# What is needed
From the entries below, output the line with "(** The instruction" and each following line up to and including the line with "jump to the position after it. *)", exactly as written.

# Records shown
##############################
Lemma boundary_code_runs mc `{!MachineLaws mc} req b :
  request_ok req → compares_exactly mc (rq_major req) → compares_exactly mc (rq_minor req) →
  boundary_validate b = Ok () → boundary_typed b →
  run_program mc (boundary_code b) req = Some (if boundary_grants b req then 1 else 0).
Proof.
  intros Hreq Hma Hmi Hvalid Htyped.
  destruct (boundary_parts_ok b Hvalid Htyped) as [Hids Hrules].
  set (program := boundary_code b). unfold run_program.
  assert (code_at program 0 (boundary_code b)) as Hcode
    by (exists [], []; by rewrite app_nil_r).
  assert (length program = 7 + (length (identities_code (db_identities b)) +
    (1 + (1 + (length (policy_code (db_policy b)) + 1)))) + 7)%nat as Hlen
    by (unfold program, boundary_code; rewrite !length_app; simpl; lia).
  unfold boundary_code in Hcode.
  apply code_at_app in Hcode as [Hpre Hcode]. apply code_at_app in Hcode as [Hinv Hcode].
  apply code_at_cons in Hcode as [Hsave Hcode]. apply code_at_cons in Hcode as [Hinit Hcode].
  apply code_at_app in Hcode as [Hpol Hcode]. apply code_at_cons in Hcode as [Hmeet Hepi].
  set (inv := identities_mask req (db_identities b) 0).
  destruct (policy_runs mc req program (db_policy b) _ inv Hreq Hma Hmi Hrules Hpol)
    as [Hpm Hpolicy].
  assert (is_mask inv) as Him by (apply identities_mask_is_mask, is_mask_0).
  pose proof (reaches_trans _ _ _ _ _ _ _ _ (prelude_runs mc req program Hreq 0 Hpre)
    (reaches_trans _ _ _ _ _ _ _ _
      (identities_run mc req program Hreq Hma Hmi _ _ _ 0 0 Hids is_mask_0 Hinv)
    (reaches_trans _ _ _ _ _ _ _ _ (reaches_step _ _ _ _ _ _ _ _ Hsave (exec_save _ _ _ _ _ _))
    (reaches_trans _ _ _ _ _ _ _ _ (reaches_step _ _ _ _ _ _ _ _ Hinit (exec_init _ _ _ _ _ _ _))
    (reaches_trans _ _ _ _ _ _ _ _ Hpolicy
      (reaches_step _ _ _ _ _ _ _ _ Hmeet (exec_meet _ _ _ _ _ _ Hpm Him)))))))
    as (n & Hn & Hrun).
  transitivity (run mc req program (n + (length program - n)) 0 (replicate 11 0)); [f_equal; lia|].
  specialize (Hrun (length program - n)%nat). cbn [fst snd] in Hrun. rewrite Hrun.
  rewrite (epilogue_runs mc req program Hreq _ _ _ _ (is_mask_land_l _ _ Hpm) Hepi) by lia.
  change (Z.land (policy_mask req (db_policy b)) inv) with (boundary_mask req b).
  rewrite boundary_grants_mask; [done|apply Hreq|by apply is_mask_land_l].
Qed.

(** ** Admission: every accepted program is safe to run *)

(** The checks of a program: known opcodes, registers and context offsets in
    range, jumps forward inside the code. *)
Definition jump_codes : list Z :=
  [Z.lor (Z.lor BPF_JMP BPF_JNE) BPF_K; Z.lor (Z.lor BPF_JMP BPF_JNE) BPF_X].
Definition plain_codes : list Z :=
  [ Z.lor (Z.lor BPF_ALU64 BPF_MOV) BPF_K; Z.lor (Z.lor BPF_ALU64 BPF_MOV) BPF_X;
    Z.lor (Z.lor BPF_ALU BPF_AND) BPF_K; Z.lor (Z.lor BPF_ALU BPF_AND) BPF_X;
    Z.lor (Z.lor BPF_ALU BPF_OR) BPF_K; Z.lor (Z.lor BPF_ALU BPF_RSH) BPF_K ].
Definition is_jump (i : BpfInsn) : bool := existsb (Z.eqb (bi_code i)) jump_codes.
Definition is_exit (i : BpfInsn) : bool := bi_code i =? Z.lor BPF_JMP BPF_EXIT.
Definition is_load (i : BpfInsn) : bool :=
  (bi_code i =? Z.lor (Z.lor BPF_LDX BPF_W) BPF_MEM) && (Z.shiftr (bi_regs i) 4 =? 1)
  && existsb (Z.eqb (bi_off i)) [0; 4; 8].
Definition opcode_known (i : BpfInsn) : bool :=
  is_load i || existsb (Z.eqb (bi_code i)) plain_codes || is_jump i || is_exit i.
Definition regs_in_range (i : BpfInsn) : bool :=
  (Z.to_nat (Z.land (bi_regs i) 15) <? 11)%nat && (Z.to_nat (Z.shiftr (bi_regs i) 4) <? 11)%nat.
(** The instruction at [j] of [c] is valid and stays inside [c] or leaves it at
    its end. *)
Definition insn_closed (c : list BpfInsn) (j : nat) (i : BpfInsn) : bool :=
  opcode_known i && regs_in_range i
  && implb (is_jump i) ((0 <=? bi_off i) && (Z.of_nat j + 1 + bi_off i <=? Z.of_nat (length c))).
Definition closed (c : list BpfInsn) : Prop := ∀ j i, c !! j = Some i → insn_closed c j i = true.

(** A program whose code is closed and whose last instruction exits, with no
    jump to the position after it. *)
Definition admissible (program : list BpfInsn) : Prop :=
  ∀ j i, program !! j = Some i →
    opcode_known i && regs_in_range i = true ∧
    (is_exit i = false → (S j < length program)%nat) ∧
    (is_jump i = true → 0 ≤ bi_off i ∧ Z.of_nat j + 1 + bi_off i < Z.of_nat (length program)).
##############################
# Answer for this exercise
(** The instruction at [j] of [c] is valid and stays inside [c] or leaves it at
    its end. *)
Definition insn_closed (c : list BpfInsn) (j : nat) (i : BpfInsn) : bool :=
  opcode_known i && regs_in_range i
  && implb (is_jump i) ((0 <=? bi_off i) && (Z.of_nat j + 1 + bi_off i <=? Z.of_nat (length c))).
Definition closed (c : list BpfInsn) : Prop := ∀ j i, c !! j = Some i → insn_closed c j i = true.

(** A program whose code is closed and whose last instruction exits, with no
    jump to the position after it. *)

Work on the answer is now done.